Exercise goal | The answer must consist of every line in the records that contains the word "which".

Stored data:
★ ★ ★ ★ ★ ★ ★

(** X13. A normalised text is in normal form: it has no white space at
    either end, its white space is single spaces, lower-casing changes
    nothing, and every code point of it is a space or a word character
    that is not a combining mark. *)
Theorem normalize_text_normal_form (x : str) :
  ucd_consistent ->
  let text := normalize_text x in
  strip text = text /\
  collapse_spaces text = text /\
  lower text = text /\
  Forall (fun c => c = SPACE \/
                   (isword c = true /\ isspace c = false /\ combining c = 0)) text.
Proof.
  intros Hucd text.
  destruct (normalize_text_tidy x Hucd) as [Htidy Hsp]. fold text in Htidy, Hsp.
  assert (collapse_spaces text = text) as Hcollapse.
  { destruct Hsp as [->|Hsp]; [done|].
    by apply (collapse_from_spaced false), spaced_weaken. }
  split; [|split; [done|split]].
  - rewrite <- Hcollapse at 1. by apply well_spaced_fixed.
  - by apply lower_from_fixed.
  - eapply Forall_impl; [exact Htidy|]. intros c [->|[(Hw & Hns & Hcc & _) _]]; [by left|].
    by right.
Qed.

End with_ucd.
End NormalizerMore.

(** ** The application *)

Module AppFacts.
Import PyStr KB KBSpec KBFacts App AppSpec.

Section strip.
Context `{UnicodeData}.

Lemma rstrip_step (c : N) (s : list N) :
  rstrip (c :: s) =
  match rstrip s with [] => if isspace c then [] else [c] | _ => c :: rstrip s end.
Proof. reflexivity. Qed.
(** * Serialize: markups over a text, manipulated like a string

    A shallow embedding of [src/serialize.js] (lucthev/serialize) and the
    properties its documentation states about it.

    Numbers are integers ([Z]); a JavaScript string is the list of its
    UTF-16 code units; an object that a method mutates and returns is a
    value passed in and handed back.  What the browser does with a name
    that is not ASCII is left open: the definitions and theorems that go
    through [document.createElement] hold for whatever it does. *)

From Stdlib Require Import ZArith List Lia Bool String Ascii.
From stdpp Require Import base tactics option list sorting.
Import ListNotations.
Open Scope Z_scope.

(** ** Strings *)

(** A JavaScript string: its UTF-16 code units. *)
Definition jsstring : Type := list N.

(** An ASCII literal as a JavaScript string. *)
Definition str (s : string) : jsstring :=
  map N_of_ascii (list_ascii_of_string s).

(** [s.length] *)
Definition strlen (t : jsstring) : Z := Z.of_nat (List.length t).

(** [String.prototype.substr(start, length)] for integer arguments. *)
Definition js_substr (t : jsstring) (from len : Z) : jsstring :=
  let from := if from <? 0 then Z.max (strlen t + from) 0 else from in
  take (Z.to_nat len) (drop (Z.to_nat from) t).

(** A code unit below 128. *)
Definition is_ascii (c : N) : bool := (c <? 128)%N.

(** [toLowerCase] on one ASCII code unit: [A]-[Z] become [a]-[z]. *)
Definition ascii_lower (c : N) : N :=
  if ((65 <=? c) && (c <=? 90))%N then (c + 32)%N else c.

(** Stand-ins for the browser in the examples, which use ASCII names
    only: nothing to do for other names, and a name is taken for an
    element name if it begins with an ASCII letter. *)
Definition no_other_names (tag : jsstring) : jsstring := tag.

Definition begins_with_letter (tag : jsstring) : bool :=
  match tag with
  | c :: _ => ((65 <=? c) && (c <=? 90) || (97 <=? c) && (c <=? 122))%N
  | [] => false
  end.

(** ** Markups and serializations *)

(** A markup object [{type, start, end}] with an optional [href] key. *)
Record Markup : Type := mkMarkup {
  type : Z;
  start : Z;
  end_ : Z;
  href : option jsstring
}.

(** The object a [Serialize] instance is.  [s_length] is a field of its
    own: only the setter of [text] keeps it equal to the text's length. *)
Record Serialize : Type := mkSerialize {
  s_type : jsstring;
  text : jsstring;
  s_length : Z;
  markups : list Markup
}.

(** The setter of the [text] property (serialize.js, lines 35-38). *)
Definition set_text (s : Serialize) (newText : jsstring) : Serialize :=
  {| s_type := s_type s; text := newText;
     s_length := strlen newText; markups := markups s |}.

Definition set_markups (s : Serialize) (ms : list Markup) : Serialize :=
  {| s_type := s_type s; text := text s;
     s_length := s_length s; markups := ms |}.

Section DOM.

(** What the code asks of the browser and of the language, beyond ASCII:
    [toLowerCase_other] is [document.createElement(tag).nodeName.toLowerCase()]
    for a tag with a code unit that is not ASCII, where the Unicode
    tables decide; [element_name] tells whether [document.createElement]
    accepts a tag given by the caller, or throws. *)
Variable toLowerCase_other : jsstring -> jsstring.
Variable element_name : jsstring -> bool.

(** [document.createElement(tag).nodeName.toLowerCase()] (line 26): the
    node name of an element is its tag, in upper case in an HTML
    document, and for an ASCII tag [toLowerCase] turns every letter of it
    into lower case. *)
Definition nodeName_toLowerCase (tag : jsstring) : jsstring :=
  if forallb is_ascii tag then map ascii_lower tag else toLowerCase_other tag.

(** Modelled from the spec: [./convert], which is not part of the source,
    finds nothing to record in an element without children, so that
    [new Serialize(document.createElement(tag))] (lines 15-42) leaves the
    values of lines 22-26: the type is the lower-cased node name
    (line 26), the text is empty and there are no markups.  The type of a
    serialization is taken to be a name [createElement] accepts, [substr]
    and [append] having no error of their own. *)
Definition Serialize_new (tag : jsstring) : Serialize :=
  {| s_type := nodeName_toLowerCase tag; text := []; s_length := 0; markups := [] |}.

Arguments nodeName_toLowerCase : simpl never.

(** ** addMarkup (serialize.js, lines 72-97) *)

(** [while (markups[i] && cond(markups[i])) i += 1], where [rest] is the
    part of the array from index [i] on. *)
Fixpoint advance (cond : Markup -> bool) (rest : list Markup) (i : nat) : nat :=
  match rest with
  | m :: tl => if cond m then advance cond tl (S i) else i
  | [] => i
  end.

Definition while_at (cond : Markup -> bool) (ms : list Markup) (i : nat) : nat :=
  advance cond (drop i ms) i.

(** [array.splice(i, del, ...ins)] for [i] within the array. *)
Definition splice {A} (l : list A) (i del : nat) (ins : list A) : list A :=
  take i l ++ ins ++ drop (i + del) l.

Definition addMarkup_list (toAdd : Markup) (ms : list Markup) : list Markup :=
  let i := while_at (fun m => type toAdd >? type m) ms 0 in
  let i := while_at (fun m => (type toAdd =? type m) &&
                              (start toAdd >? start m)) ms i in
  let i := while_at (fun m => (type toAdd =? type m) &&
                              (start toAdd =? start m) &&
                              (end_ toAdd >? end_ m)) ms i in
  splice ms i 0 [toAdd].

★ ★ ★ ★ ★ ★ ★

Response to this exercise |
(** Stand-ins for the browser in the examples, which use ASCII names
(** Modelled from the spec: [./convert], which is not part of the source,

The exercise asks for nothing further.